- **ACTIVITY**
Report every line of the data that includes "closer".

(Stored entries)

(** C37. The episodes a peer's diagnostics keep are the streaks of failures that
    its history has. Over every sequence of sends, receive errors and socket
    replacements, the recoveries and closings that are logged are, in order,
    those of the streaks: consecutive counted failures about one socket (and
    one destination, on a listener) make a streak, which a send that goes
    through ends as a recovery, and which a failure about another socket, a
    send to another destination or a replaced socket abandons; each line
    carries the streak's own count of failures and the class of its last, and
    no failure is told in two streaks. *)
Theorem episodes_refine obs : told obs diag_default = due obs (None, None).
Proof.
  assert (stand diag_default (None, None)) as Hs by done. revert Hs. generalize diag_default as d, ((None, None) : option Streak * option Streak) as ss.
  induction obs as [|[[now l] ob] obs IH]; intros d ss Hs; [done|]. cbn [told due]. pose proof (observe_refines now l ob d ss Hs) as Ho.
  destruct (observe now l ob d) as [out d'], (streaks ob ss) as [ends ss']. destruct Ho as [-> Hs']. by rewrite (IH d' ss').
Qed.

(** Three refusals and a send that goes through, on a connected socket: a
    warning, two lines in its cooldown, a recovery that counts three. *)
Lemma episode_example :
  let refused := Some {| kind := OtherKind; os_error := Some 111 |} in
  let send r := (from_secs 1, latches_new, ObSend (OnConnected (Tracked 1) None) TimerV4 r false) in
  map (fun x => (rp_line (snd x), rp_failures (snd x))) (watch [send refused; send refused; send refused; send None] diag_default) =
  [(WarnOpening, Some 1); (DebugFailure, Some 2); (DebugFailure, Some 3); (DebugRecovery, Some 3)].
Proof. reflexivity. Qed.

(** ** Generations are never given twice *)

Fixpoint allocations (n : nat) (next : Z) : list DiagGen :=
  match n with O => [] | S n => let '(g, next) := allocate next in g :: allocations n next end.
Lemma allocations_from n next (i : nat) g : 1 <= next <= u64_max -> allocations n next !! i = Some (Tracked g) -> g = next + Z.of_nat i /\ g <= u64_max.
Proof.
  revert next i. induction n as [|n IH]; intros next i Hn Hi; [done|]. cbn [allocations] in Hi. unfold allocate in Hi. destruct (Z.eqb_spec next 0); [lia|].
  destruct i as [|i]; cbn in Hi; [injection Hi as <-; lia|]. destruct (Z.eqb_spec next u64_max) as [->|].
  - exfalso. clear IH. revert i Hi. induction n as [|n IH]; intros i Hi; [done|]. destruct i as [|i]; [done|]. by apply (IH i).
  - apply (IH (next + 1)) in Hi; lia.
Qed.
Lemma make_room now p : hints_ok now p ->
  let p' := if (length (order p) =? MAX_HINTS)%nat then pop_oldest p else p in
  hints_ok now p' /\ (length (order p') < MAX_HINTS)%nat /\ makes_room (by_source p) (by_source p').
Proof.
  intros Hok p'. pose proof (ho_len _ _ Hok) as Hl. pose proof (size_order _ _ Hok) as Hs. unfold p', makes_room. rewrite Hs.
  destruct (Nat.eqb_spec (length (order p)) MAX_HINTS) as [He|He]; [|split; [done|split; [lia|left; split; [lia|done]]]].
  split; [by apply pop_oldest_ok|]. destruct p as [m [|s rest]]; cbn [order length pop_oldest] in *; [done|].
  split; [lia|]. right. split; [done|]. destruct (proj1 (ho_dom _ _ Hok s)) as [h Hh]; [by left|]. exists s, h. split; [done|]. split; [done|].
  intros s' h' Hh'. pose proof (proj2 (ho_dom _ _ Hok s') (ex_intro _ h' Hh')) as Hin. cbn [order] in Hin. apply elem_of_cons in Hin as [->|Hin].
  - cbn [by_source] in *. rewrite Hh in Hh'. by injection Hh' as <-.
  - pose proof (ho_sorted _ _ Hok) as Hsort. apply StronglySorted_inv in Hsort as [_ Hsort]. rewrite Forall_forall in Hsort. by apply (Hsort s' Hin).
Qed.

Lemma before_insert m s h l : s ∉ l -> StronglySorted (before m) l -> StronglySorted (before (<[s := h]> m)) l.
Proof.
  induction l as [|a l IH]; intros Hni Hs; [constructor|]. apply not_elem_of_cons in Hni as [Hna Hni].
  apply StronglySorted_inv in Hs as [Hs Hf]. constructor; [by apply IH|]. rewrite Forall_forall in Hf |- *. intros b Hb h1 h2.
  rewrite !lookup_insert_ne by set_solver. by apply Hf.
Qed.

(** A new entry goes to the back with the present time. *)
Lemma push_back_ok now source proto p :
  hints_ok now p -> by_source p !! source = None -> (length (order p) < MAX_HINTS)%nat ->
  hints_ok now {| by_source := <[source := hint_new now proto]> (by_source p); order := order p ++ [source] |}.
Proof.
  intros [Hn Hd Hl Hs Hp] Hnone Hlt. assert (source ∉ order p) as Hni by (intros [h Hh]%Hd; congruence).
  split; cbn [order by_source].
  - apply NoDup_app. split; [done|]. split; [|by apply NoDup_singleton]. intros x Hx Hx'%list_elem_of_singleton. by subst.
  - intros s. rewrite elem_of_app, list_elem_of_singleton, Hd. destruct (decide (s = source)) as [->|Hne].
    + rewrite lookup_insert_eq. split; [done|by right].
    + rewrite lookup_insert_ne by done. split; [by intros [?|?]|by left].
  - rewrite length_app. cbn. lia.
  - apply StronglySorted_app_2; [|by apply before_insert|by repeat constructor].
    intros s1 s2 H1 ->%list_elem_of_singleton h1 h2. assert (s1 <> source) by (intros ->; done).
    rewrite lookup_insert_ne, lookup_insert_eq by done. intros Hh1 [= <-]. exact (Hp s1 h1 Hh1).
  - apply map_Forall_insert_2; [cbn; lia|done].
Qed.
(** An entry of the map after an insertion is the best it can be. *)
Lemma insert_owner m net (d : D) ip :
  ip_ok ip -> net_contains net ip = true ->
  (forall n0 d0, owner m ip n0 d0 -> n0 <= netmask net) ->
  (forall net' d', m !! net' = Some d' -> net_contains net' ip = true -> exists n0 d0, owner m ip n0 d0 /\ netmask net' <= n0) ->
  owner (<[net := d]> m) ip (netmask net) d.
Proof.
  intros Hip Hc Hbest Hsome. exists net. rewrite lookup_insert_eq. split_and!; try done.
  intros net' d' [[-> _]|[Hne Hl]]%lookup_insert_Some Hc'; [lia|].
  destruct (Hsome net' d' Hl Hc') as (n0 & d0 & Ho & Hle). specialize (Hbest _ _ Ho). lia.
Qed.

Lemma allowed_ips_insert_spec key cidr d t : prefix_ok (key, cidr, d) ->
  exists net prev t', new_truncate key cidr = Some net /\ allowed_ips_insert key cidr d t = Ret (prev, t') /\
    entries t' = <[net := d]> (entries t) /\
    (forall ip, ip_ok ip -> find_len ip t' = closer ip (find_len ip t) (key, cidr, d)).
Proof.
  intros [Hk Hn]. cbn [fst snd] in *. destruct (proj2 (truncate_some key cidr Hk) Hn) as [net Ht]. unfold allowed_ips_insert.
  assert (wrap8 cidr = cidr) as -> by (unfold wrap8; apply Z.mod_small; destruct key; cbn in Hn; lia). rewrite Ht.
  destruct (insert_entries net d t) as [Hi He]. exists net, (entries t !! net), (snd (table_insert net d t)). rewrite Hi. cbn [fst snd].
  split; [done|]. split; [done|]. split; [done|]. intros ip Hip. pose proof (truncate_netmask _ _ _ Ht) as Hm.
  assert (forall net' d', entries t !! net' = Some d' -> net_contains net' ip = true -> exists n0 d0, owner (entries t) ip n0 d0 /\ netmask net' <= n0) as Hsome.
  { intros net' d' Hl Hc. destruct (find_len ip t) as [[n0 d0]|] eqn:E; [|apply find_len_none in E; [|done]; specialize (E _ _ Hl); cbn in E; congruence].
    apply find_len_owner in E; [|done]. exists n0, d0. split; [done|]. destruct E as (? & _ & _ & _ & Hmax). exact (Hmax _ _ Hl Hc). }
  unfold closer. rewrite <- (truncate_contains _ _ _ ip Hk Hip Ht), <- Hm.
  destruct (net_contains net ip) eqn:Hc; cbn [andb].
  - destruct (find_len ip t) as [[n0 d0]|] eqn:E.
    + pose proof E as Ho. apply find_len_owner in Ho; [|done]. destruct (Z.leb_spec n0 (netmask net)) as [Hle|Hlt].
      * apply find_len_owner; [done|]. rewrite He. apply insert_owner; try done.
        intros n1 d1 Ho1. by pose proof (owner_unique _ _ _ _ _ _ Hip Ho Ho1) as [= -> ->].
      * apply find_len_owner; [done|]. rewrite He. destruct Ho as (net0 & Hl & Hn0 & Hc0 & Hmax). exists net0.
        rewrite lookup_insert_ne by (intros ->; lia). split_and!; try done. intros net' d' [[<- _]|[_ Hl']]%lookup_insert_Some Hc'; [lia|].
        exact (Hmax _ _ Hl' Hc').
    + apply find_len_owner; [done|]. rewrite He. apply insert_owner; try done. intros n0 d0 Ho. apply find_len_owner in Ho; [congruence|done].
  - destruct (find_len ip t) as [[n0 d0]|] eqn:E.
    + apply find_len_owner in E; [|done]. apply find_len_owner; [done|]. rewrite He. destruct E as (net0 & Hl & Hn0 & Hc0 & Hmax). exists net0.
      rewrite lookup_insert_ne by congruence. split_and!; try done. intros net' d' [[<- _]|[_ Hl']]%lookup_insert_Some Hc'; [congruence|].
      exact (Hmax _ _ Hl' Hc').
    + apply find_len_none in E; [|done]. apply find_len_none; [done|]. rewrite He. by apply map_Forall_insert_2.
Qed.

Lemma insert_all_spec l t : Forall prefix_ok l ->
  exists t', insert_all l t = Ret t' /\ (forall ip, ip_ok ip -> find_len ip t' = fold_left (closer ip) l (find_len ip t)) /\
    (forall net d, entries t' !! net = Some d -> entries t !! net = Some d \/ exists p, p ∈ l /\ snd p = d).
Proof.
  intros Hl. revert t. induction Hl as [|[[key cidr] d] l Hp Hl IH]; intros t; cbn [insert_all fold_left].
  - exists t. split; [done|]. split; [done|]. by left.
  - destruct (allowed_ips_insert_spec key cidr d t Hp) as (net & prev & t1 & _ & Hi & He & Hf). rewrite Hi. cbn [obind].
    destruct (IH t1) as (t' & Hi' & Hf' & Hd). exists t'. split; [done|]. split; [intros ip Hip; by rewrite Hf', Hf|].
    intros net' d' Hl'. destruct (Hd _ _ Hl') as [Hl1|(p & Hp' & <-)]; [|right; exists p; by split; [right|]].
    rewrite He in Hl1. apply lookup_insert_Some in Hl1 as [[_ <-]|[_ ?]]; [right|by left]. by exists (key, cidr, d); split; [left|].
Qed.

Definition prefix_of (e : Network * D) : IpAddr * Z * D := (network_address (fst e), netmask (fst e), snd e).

- **ANSWER SPACE**
    (forall ip, ip_ok ip -> find_len ip t' = closer ip (find_len ip t) (key, cidr, d)).
  unfold closer. rewrite <- (truncate_contains _ _ _ ip Hk Hip Ht), <- Hm.
  exists t', insert_all l t = Ret t' /\ (forall ip, ip_ok ip -> find_len ip t' = fold_left (closer ip) l (find_len ip t)) /\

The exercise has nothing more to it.